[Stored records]
+++++

(** Modelled from the spec: [user.generateAuthToken()] of
    [server/models/user.js], which is not among the sources: issues a token
    that encodes the user id and the access scope [auth], appends it to the
    user's token list, saves the user, and resolves to the token. *)
Definition User_generateAuthToken (env : Env) (u : UserDoc) : M (Promise string) :=
  let tok := jwt_sign (u_id u) "auth" in
  p <- User_save env (push_token u {| access := "auth"; token := tok |}) ;;
  then_ p (fun _ => ret tok).

(** Modelled from the spec: [User.findByCredentials(email, password)] of
    [server/models/user.js], which is not among the sources: looks the user
    up by email, the case of which is normalised, and fails with
    InvalidCredentials if there is none or the password does not match the
    stored hash exactly. *)
Definition User_findByCredentials (em pw : option json) : M (Promise UserDoc) :=
  p <- store_op (CallUserFindOne em) (inr tt) (fun _ w =>
         (Fulfilled
            match em with
            | Some (JStr e) =>
                users_find (fun v => String.eqb (string_map to_lower (email v))
                                                (string_map to_lower e)) (users w)
            | _ => None
            end, w)) ;;
  then_ p (fun found =>
    match found, pw with
    | Some d, Some (JStr plain) =>
        if bcrypt_compare plain (password (snd d)) then ret (User_load d)
        else throw ErrInvalidCredentials
    | _, _ => throw ErrInvalidCredentials
    end).

Definition has_token (tok : string) (u : User) : bool :=
  existsb (fun t => String.eqb (token t) tok && String.eqb (access t) "auth")
          (tokens u).

(** Modelled from the spec: [User.findByToken(token)] of
    [server/models/user.js], which is not among the sources: the signature
    is verified before the embedded id is trusted, and the decoded id is
    cross-checked against the stored token list; a token that is absent,
    malformed or in no user's list fails with Unauthenticated. *)
Definition User_findByToken (x_auth : option string) : M (Promise UserDoc) :=
  match x_auth with
  | None => ret (Rejected ErrUnauthenticated)
  | Some tok =>
      match jwt_verify tok with
      | None => ret (Rejected ErrUnauthenticated)
      | Some (id, _) =>
          p <- store_op (CallUserFindByToken tok) (inr tt) (fun _ w =>
                 (Fulfilled match users w !! id with
                            | Some u => if has_token tok u then Some (id, u) else None
                            | None => None
                            end, w)) ;;
          then_ p (fun found =>
            match found with
            | Some d => ret (User_load d)
            | None => throw ErrUnauthenticated
            end)
      end
  end.

(** Modelled from the spec: the middleware of
    [server/middlewares/authenticate.js], which is not among the sources:
    takes the token from the [x-auth] header and calls [findByToken]; on
    success it attaches the user to the request and proceeds to the wrapped
    handler [next]; on any failure it answers 401 with an empty body. *)
Definition authenticate (x_auth : option string) (next : UserDoc -> M unit) : M unit :=
  p <- User_findByToken x_auth ;;
  q <- then_ p (fun user => next user) ;;
  _ <- catch_ q (fun e => res_status 401 ;; res_send None) ;;
  ret tt.

(** ** The user routes of [server/server.js] *)

(** [app.post('/users', ...)], lines 143-158. *)
Definition post_users (env : Env) (body : ReqBody) : M unit :=
  let user := User_new env (pick body ["email"; "password"]) in
  p <- User_generateAuthToken env user ;;
  q <- then_ p (fun tok =>
         if String.eqb tok EmptyString then res_status 400 ;; res_send None
         else
           res_header "x-auth" tok ;;
           res_status 200 ;;
           res_send (Some (User_toJSON user))) ;;
  _ <- catch_ q (fun e => res_status 400 ;; res_send (Some (error_body e))) ;;
  ret tt.

(** The handler of [app.get('/users/me', authenticate, ...)], lines 161-163. *)
Definition users_me (user : UserDoc) : M unit :=
  res_status 200 ;; res_send (Some (User_toJSON user)).

(** [app.post('/users/login', ...)], lines 165-178. *)
Definition post_users_login (env : Env) (body : ReqBody) : M unit :=
  let picked := pick body ["email"; "password"] in
  p <- User_findByCredentials (obj_get picked "email") (obj_get picked "password") ;;
  q <- then_p p (fun user =>
         t <- User_generateAuthToken env user ;;
         then_ t (fun tok =>
           res_header "x-auth" tok ;;
           res_send (Some (User_toJSON user)))) ;;
  _ <- catch_ q (fun e => res_status 400 ;; res_send None) ;;
  ret tt.

(** ** The application *)

Inductive Request : Type :=
| PostTodos (body : ReqBody)
| GetTodos
| GetTodo (id : string)
| DeleteTodo (id : string)
| PatchTodo (id : string) (body : ReqBody)
| PostUsers (body : ReqBody)
| GetUsersMe (x_auth : option string)
| PostUsersLogin (body : ReqBody).

(** The routes that [server/server.js] registers on [app]. *)
Definition route (env : Env) (req : Request) : M unit :=
  match req with
  | PostTodos body => post_todos env body
  | GetTodos => get_todos
  | GetTodo id => get_todo id
  | DeleteTodo id => delete_todo id
  | PatchTodo id body => patch_todo env id body
  | PostUsers body => post_users env body
  | GetUsersMe x_auth => authenticate x_auth users_me
  | PostUsersLogin body => post_users_login env body
  end.

(** The application serves a request. *)
Definition serve (env : Env) (req : Request) (w : World) : World :=
  run (route env req) w.

(** The response the client receives, if any. *)
Definition response (env : Env) (req : Request) (w : World) : option Response :=
  sent (serve env req w).

End UserModel.

(** ** The shape of a user response *)

(** The response that carries the user [id] with email [em] in its body and
    the token [tok] in its [x-auth] header. *)
Definition user_reply (id em tok : string) : Response :=
  {| resp_status := 200;
     resp_headers := [("x-auth", tok)];
     resp_body := Some (JObj [("_id", JStr id); ("email", JStr em)]) |}.

(** The value of the response header [k], if the response has it. *)
Fixpoint header_get (hs : list (string * string)) (k : string) : option string :=
  match hs with
  | [] => None
  | (k', v) :: hs' => if String.eqb k' k then Some v else header_get hs' k
  end.

(** ** What a request does to the store, for the status theorem *)

Section Issued.
Context {prim : Primitives}.

(** The store operations that serving [req] calls. *)
Definition issued (env : Env) (req : Request) (w : World) : list StoreCall :=
  drop (length (calls w)) (calls (serve env req w)).

(** Whether the store is failing for one of them. *)
Definition store_failed (env : Env) (req : Request) (w : World) : bool :=
  existsb (fault w) (issued env req w).

(** The status that each route answers a store-level failure with. *)
Definition store_failure_status (req : Request) : nat :=
  match req with
  | GetTodo _ | DeleteTodo _ => 404
  | GetUsersMe _ => 401
  | PostTodos _ | GetTodos | PatchTodo _ _ | PostUsers _ | PostUsersLogin _ => 400
  end.

End Issued.

(** ** A concrete instance of the primitives, and concrete stores *)

(** Stand-ins for the library primitives, to run the model on examples: a
    token is the id, a dot and the scope; a hash is the salt, a colon and the
    plaintext; an email holds an at sign. *)
Definition demo_verify (tok : string) : option (string * string) :=
  if (25 <=? String.length tok)%nat
     && String.eqb (String.substring 24 1 tok) "."
  then Some (String.substring 0 24 tok,
             String.substring 25 (String.length tok - 25) tok)
  else None.

Definition demo_compare (plain hash : string) : bool :=
  String.eqb (String.substring 3 (String.length hash - 3) hash) plain.

Definition demo_isEmail (s : string) : bool :=
  negb (string_forallb (fun c => negb (Ascii.eqb c "@"%char)) s).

+++++

WHAT YOU SHOULD DO: The response should consist of every record above, reproduced exactly.

RESPONSE TO THIS EXERCISE:
(** Modelled from the spec: [user.generateAuthToken()] of
    [server/models/user.js], which is not among the sources: issues a token
    that encodes the user id and the access scope [auth], appends it to the
    user's token list, saves the user, and resolves to the token. *)
Definition User_generateAuthToken (env : Env) (u : UserDoc) : M (Promise string) :=
  let tok := jwt_sign (u_id u) "auth" in
  p <- User_save env (push_token u {| access := "auth"; token := tok |}) ;;
  then_ p (fun _ => ret tok).

(** Modelled from the spec: [User.findByCredentials(email, password)] of
    [server/models/user.js], which is not among the sources: looks the user
    up by email, the case of which is normalised, and fails with
    InvalidCredentials if there is none or the password does not match the
    stored hash exactly. *)
Definition User_findByCredentials (em pw : option json) : M (Promise UserDoc) :=
  p <- store_op (CallUserFindOne em) (inr tt) (fun _ w =>
         (Fulfilled
            match em with
            | Some (JStr e) =>
                users_find (fun v => String.eqb (string_map to_lower (email v))
                                                (string_map to_lower e)) (users w)
            | _ => None
            end, w)) ;;
  then_ p (fun found =>
    match found, pw with
    | Some d, Some (JStr plain) =>
        if bcrypt_compare plain (password (snd d)) then ret (User_load d)
        else throw ErrInvalidCredentials
    | _, _ => throw ErrInvalidCredentials
    end).

Definition has_token (tok : string) (u : User) : bool :=
  existsb (fun t => String.eqb (token t) tok && String.eqb (access t) "auth")
          (tokens u).

(** Modelled from the spec: [User.findByToken(token)] of
    [server/models/user.js], which is not among the sources: the signature
    is verified before the embedded id is trusted, and the decoded id is
    cross-checked against the stored token list; a token that is absent,
    malformed or in no user's list fails with Unauthenticated. *)
Definition User_findByToken (x_auth : option string) : M (Promise UserDoc) :=
  match x_auth with
  | None => ret (Rejected ErrUnauthenticated)
  | Some tok =>
      match jwt_verify tok with
      | None => ret (Rejected ErrUnauthenticated)
      | Some (id, _) =>
          p <- store_op (CallUserFindByToken tok) (inr tt) (fun _ w =>
                 (Fulfilled match users w !! id with
                            | Some u => if has_token tok u then Some (id, u) else None
                            | None => None
                            end, w)) ;;
          then_ p (fun found =>
            match found with
            | Some d => ret (User_load d)
            | None => throw ErrUnauthenticated
            end)
      end
  end.

(** Modelled from the spec: the middleware of
    [server/middlewares/authenticate.js], which is not among the sources:
    takes the token from the [x-auth] header and calls [findByToken]; on
    success it attaches the user to the request and proceeds to the wrapped
    handler [next]; on any failure it answers 401 with an empty body. *)
Definition authenticate (x_auth : option string) (next : UserDoc -> M unit) : M unit :=
  p <- User_findByToken x_auth ;;
  q <- then_ p (fun user => next user) ;;
  _ <- catch_ q (fun e => res_status 401 ;; res_send None) ;;
  ret tt.

(** ** The user routes of [server/server.js] *)

(** [app.post('/users', ...)], lines 143-158. *)
Definition post_users (env : Env) (body : ReqBody) : M unit :=
  let user := User_new env (pick body ["email"; "password"]) in
  p <- User_generateAuthToken env user ;;
  q <- then_ p (fun tok =>
         if String.eqb tok EmptyString then res_status 400 ;; res_send None
         else
           res_header "x-auth" tok ;;
           res_status 200 ;;
           res_send (Some (User_toJSON user))) ;;
  _ <- catch_ q (fun e => res_status 400 ;; res_send (Some (error_body e))) ;;
  ret tt.

(** The handler of [app.get('/users/me', authenticate, ...)], lines 161-163. *)
Definition users_me (user : UserDoc) : M unit :=
  res_status 200 ;; res_send (Some (User_toJSON user)).

(** [app.post('/users/login', ...)], lines 165-178. *)
Definition post_users_login (env : Env) (body : ReqBody) : M unit :=
  let picked := pick body ["email"; "password"] in
  p <- User_findByCredentials (obj_get picked "email") (obj_get picked "password") ;;
  q <- then_p p (fun user =>
         t <- User_generateAuthToken env user ;;
         then_ t (fun tok =>
           res_header "x-auth" tok ;;
           res_send (Some (User_toJSON user)))) ;;
  _ <- catch_ q (fun e => res_status 400 ;; res_send None) ;;
  ret tt.

(** ** The application *)

Inductive Request : Type :=
| PostTodos (body : ReqBody)
| GetTodos
| GetTodo (id : string)
| DeleteTodo (id : string)
| PatchTodo (id : string) (body : ReqBody)
| PostUsers (body : ReqBody)
| GetUsersMe (x_auth : option string)
| PostUsersLogin (body : ReqBody).

(** The routes that [server/server.js] registers on [app]. *)
Definition route (env : Env) (req : Request) : M unit :=
  match req with
  | PostTodos body => post_todos env body
  | GetTodos => get_todos
  | GetTodo id => get_todo id
  | DeleteTodo id => delete_todo id
  | PatchTodo id body => patch_todo env id body
  | PostUsers body => post_users env body
  | GetUsersMe x_auth => authenticate x_auth users_me
  | PostUsersLogin body => post_users_login env body
  end.

(** The application serves a request. *)
Definition serve (env : Env) (req : Request) (w : World) : World :=
  run (route env req) w.

(** The response the client receives, if any. *)
Definition response (env : Env) (req : Request) (w : World) : option Response :=
  sent (serve env req w).

End UserModel.

(** ** The shape of a user response *)

(** The response that carries the user [id] with email [em] in its body and
    the token [tok] in its [x-auth] header. *)
Definition user_reply (id em tok : string) : Response :=
  {| resp_status := 200;
     resp_headers := [("x-auth", tok)];
     resp_body := Some (JObj [("_id", JStr id); ("email", JStr em)]) |}.

(** The value of the response header [k], if the response has it. *)
Fixpoint header_get (hs : list (string * string)) (k : string) : option string :=
  match hs with
  | [] => None
  | (k', v) :: hs' => if String.eqb k' k then Some v else header_get hs' k
  end.

(** ** What a request does to the store, for the status theorem *)

Section Issued.
Context {prim : Primitives}.

(** The store operations that serving [req] calls. *)
Definition issued (env : Env) (req : Request) (w : World) : list StoreCall :=
  drop (length (calls w)) (calls (serve env req w)).

(** Whether the store is failing for one of them. *)
Definition store_failed (env : Env) (req : Request) (w : World) : bool :=
  existsb (fault w) (issued env req w).

(** The status that each route answers a store-level failure with. *)
Definition store_failure_status (req : Request) : nat :=
  match req with
  | GetTodo _ | DeleteTodo _ => 404
  | GetUsersMe _ => 401
  | PostTodos _ | GetTodos | PatchTodo _ _ | PostUsers _ | PostUsersLogin _ => 400
  end.

End Issued.

(** ** A concrete instance of the primitives, and concrete stores *)

(** Stand-ins for the library primitives, to run the model on examples: a
    token is the id, a dot and the scope; a hash is the salt, a colon and the
    plaintext; an email holds an at sign. *)
Definition demo_verify (tok : string) : option (string * string) :=
  if (25 <=? String.length tok)%nat
     && String.eqb (String.substring 24 1 tok) "."
  then Some (String.substring 0 24 tok,
             String.substring 25 (String.length tok - 25) tok)
  else None.

Definition demo_compare (plain hash : string) : bool :=
  String.eqb (String.substring 3 (String.length hash - 3) hash) plain.

Definition demo_isEmail (s : string) : bool :=
  negb (string_forallb (fun c => negb (Ascii.eqb c "@"%char)) s).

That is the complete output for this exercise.